Question

Potency of Hormones Under normal conditions, the human adrenal medulla secretes epinephrine \(\left(\mathrm{C}_{9} \mathrm{H}_{13} \mathrm{NO}_{3}\right)\) at a rate sufficient to maintain a concentration of \(10^{-10} \mathrm{M}\) in circulating blood. To appreciate what that concentration means, calculate the volume of water that you would need to dissolve \(1.0 \mathrm{~g}\) (about 1 teaspoon) of epinephrine to a concentration equal to that in blood.

Short answer

Approximately 54.6 million liters of water are needed.

Step-by-step solution

Calculate the Moles of Epinephrine

First, we need to find out how many moles are in 1.0 g of epinephrine. Use the molar mass of epinephrine, which is approximately 183.21 g/mol. Calculate the moles using the formula:\[moles = \frac{mass}{molar\ mass} = \frac{1.0 \ g}{183.21 \ g/mol}\approx 0.00546 \ mol\]

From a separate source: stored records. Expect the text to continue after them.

(** X1: no index, slice expression or slice write of the hook goes out
    of range, whatever the push and whatever repository, pull requests or
    errors its collaborators answer with: the first update is read only
    from a push of exactly one, the reference is sliced only behind its
    prefix, and the message slice is written only within its length, so
    the hook runs to its return.  The same holds of the messaging and of
    the reporting on their own. *)
Theorem X1_hook_indexing_in_range {Session : Type} (c : Controller Session)
    (session : Session) (repoID principalID : Z)
    (input : option PostReceiveInput) (repo : Repository)
    (pin : PostReceiveInput) (out : Output) :
  (exists r, value (PostReceive c session repoID principalID input) = Some r)
  /\ (exists o, value (handlePRMessaging c repo pin out) = Some o)
  /\ value (reportReferenceEvents repoID principalID pin) = Some tt.
Proof.
  split; [apply PostReceive_no_panic|]. split.
  - destruct (handlePRMessaging_total c repo pin out) as (o & t & -> & _).
    exists o. reflexivity.
  - unfold reportReferenceEvents.
    destruct (reportReferenceEvents_loop_run repoID principalID (RefUpdates pin))
      as (t & -> & _).
    reflexivity.
Qed.

(** X2: every event the hook dispatches names the repository and the
    principal the hook was called with, and the reference of one of the
    updates of the push. *)
Theorem X2_events_name_hook_ids_and_pushed_refs {Session : Type}
    (c : Controller Session) (session : Session) (repoID principalID : Z)
    (pin : PostReceiveInput) :
  forallb (ids_ok repoID principalID)
    (trace (PostReceive c session repoID principalID (Some pin))) = true
  /\ forallb (ref_among (map Ref (RefUpdates pin)))
       (trace (PostReceive c session repoID principalID (Some pin))) = true.
Proof.
  destruct (reportReferenceEvents_loop_payload repoID principalID
              (RefUpdates pin) (map Ref (RefUpdates pin)) (incl_refl _))
    as (H1 & H2 & _).
  split; apply PostReceive_forallb.
  - apply not_event_ids_ok.
  - intros p [= <-]. exact H1.
  - apply not_event_ref_among.
  - intros p [= <-]. exact H2.
Qed.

Determine the Total Volume Needed

To find the volume that would result in the same concentration as in blood (\(10^{-10}\ M\), which is mol/L), rearrange the formula for concentration:\[volume = \frac{moles}{concentration} = \frac{0.00546 \ mol}{10^{-10} \ mol/L} = 5.46 \times 10^7 \ L\]

Verification of Results

It may seem like a large volume, but due to the extremely low concentration in blood, this check confirms the results. Therefore, you would need approximately 54.6 million liters of water to dissolve 1 g of epinephrine to achieve the same concentration as in blood.

Key concepts

Hormone Concentration

Hormones play a crucial role in regulating bodily functions, often doing so through incredibly low concentrations, especially in the case of blood circulation. Understanding hormone concentration is fundamental in biochemistry because it helps us comprehend how even minute amounts of a substance can significantly impact biological processes. In this exercise, the hormone epinephrine is maintained at a very low concentration of \(10^{-10} \ M\) in human blood. This highlights how our bodies require only trace amounts of epinephrine to properly carry out its functions, such as increasing heart rate and boosting energy levels during stress.The concept of hormone concentration is tied to how these molecules interact with receptors on cells, mainly due to their specific and potent effects. It also showcases why precise hormonal balance is vital for proper physiological function. Even slight deviations in hormone levels can lead to significant changes in how our body operates. Understanding this concentration helps us appreciate how sensitive our body systems are to these biochemicals.

Epinephrine Calculations

Calculating the amount of a hormone like epinephrine needed to achieve specific concentrations involves understanding the mass-to-mole conversion and how it pertains to solutions in biochemistry. We start by determining the number of moles in a given mass of a substance. Using the molar mass of epinephrine, 183.21 g/mol, we find the moles in 1 g. This represents the basic stoichiometric calculation which underpins much of biochemistry.In practice, to achieve the concentration of \(10^{-10} \ M\), the calculations reveal that dissolving 1 g of epinephrine requires a surprisingly large volume of water, approximately 54.6 million liters. It underscores just how potent hormones are, as such a tiny mass translates into a vast volume when diluted to physiological concentrations. These calculations are critical for research and development in pharmaceuticals and therapies where precision is paramount.

Molarity in Biochemistry

Molarity is a central concept in biochemistry, defining the concentration of a solute in a solution in terms of moles per liter (mol/L). This unit is pivotal because it provides a way to describe how substances interact in a biological context, especially given the vast differences in concentration required for ordinary biochemical processes.When working with substances like hormones, understanding molarity becomes extremely crucial due to the often minuscule amounts needed to effect change. For instance, when calculating how much water is necessary to achieve a \(10^{-10} \ M\) concentration of epinephrine, it becomes evident how significant smallness plays a role. Molarity lets scientists and students discern how concentrated or dilute a solution is, thereby informing experimental design, hypothesis testing, and biochemical analysis.By mastering molarity, students can better predict how molecules will behave in solution, how they will interact, and the extent of their biological effects, given different parameters.